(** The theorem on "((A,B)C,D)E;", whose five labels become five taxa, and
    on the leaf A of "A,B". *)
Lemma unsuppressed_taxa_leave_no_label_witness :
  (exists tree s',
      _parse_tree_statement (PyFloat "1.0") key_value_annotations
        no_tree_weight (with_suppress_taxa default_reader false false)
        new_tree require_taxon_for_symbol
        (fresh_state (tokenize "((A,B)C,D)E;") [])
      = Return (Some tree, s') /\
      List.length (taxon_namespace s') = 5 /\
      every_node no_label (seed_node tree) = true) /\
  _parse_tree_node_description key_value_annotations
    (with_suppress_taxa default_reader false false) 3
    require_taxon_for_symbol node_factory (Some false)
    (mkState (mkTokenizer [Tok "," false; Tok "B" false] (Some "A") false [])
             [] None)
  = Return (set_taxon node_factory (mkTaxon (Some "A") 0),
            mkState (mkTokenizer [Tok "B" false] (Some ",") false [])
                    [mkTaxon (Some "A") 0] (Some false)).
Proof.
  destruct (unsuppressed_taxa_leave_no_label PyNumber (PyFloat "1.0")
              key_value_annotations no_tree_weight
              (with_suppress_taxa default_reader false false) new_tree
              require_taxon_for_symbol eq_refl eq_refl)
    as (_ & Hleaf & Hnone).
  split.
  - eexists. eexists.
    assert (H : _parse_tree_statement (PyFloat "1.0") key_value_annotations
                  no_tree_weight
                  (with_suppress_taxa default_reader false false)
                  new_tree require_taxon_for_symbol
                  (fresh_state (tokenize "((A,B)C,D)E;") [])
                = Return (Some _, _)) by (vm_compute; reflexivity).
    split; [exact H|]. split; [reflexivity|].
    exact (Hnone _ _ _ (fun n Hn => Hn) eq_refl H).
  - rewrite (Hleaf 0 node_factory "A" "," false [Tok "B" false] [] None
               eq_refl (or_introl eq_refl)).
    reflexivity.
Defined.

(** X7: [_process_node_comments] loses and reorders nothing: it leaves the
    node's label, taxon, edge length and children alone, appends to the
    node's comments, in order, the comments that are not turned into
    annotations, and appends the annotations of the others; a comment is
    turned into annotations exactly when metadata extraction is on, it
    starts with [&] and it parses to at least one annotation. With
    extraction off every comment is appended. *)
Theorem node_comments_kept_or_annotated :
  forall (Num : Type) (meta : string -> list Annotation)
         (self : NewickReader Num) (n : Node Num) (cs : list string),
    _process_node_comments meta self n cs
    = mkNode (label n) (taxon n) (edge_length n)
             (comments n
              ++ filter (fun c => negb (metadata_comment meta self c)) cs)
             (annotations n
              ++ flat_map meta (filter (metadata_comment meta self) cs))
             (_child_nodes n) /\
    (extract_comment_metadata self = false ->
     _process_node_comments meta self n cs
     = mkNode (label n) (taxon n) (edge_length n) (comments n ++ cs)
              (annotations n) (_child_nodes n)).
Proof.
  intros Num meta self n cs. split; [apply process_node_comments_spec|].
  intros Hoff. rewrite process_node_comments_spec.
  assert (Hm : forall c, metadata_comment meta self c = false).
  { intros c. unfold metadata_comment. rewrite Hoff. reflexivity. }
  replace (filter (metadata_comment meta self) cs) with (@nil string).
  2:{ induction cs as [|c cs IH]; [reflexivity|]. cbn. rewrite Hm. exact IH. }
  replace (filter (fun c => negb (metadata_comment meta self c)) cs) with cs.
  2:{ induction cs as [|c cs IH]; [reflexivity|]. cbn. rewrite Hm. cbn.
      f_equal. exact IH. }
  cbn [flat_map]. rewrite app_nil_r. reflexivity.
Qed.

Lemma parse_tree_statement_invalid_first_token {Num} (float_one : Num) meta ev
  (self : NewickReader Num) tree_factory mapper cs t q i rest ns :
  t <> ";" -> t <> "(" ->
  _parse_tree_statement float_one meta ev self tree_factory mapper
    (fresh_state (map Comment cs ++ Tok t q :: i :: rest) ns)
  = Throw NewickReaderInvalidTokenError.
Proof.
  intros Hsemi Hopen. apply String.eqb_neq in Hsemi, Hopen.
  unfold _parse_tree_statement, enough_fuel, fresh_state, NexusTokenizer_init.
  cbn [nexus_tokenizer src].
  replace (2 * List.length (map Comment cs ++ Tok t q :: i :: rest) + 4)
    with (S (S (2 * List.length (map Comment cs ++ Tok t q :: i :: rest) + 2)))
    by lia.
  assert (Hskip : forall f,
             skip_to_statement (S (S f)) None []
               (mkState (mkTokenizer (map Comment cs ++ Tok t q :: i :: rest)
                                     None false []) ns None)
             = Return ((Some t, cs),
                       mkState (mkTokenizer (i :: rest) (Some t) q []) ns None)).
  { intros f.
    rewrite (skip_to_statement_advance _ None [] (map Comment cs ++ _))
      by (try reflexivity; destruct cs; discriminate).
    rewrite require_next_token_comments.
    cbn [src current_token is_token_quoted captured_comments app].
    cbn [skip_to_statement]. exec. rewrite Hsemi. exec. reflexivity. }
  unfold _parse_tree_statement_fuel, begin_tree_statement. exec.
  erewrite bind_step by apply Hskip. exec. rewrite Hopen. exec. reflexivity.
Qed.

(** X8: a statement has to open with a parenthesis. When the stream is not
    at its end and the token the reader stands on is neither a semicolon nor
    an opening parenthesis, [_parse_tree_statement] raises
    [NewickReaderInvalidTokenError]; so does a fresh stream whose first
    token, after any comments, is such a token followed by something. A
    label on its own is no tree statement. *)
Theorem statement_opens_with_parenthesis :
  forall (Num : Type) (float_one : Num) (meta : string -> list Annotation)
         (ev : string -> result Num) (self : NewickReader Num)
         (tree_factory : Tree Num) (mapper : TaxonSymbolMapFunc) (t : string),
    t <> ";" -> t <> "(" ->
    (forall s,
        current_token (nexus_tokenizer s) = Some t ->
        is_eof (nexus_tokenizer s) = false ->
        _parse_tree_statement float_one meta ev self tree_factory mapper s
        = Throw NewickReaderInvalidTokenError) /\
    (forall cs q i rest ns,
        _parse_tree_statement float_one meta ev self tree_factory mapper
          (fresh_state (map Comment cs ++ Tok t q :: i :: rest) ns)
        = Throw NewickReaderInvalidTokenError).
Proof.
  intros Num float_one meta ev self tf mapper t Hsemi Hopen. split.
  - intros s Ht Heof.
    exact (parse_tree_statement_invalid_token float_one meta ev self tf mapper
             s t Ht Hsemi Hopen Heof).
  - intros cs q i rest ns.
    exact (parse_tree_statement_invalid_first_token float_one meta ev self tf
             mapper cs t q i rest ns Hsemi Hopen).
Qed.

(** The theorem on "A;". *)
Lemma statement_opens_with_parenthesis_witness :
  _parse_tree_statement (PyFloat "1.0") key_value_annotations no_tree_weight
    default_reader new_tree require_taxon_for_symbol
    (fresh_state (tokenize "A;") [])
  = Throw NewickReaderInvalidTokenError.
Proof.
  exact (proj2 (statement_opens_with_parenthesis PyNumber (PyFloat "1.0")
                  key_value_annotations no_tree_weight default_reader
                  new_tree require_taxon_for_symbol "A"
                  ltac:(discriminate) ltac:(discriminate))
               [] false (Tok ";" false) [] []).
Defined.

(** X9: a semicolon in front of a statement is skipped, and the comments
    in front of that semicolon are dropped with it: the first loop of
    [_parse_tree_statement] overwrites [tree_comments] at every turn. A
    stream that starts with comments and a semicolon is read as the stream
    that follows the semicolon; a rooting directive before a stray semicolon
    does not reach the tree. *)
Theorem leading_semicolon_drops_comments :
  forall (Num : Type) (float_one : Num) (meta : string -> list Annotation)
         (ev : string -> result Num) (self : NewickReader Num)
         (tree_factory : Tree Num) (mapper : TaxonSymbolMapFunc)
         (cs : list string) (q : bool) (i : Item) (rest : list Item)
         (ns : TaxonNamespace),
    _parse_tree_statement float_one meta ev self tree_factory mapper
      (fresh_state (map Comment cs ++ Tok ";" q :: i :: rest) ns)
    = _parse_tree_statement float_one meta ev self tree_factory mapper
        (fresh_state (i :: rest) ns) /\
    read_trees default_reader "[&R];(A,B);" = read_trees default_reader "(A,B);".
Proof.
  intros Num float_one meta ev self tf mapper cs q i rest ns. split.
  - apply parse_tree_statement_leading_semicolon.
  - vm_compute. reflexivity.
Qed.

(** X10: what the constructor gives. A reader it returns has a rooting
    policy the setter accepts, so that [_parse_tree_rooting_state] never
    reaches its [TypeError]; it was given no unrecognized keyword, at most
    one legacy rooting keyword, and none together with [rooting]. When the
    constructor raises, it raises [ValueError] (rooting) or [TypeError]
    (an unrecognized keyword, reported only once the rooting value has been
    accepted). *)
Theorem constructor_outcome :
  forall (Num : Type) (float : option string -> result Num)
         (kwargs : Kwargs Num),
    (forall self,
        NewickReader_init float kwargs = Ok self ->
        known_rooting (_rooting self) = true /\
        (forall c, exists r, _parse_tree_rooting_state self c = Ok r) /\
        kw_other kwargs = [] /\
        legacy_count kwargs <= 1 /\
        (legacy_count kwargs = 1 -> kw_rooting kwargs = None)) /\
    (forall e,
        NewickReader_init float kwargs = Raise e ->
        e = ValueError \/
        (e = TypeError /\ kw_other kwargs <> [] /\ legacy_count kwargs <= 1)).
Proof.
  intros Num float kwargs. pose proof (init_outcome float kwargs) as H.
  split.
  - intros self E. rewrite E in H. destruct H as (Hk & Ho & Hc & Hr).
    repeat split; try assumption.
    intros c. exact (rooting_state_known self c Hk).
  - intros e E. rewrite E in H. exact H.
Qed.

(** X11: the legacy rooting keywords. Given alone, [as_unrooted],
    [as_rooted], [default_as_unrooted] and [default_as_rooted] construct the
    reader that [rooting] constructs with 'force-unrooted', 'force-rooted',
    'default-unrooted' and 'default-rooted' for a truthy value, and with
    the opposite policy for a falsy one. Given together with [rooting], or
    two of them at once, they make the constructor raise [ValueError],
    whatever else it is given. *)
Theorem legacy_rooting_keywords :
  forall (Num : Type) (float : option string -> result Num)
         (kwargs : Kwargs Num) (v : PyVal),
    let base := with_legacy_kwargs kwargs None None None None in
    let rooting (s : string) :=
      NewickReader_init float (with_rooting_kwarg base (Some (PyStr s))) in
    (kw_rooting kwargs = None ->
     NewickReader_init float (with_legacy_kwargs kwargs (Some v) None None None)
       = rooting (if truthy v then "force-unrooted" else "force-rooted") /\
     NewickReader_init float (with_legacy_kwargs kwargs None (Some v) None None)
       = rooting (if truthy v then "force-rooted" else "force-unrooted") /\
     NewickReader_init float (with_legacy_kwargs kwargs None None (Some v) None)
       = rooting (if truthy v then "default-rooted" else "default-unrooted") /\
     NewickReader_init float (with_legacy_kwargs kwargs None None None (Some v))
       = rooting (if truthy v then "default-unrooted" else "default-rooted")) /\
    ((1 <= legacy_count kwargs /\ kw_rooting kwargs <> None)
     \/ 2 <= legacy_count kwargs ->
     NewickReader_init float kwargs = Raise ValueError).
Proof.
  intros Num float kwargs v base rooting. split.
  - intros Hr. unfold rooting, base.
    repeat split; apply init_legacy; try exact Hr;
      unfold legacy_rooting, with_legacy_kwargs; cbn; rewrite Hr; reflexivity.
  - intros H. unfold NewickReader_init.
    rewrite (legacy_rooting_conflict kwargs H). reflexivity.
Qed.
-----
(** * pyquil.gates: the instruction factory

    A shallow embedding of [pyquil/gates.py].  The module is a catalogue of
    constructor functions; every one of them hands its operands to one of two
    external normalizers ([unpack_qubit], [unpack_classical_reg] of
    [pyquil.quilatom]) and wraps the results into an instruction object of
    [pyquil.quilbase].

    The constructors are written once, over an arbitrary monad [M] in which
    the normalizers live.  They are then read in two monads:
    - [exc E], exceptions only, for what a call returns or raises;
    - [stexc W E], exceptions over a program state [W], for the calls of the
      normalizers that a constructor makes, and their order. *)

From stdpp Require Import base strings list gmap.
-----
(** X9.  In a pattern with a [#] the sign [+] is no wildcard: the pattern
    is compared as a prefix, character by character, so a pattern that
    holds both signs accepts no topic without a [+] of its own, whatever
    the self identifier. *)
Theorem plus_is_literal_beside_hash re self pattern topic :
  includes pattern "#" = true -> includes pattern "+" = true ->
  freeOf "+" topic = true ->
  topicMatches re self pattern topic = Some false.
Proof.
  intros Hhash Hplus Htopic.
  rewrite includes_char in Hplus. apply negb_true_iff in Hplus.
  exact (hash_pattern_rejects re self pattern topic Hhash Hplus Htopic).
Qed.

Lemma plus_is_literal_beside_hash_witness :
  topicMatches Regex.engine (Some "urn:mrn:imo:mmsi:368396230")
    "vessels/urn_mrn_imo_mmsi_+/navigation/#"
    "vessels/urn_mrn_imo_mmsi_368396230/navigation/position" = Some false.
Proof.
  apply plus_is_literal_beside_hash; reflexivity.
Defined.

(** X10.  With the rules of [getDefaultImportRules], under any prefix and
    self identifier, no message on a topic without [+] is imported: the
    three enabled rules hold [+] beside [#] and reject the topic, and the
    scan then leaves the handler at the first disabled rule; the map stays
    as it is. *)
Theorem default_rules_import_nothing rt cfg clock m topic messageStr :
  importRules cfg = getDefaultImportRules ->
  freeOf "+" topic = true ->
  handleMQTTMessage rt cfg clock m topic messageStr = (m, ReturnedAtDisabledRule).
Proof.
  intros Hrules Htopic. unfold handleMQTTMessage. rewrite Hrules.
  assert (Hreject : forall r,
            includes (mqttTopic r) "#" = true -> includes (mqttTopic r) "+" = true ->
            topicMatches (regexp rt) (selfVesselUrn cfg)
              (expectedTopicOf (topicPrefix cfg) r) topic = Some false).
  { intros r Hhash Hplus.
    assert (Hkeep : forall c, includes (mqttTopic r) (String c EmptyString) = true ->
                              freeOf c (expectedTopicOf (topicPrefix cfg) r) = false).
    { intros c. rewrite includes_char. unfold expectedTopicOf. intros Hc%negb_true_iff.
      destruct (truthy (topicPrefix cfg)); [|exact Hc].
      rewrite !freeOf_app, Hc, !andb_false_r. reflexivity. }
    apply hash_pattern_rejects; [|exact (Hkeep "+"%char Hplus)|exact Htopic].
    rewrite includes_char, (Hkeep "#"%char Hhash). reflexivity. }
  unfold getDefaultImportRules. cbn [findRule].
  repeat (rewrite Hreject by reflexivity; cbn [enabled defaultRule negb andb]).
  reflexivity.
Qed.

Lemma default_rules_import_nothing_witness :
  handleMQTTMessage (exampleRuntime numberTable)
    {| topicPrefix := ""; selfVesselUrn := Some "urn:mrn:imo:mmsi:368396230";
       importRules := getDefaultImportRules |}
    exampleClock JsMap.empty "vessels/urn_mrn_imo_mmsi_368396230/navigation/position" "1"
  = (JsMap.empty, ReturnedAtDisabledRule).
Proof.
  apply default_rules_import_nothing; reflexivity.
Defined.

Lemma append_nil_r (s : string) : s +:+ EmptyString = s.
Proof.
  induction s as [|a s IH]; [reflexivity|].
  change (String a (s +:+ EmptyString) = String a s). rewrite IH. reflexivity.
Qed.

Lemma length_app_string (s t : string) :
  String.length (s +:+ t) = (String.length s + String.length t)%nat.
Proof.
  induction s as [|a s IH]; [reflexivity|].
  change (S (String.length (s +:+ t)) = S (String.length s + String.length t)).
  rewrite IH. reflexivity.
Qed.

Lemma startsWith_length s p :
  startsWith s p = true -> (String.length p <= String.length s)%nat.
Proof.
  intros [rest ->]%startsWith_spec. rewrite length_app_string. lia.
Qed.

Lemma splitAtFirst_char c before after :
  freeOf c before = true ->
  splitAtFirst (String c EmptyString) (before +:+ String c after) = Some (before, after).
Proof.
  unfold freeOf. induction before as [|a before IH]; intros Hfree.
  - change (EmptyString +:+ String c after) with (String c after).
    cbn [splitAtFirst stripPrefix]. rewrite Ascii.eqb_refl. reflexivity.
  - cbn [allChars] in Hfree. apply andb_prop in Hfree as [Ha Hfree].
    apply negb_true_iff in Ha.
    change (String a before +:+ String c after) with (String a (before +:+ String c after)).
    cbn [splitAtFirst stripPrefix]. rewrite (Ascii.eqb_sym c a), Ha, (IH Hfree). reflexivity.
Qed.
-----
▶ **Instructions for the task**
Please report every line in the entries above that holds the string "ReturnedAtDisabledRule".

▶ **Output**
  handleMQTTMessage rt cfg clock m topic messageStr = (m, ReturnedAtDisabledRule).
  = (JsMap.empty, ReturnedAtDisabledRule).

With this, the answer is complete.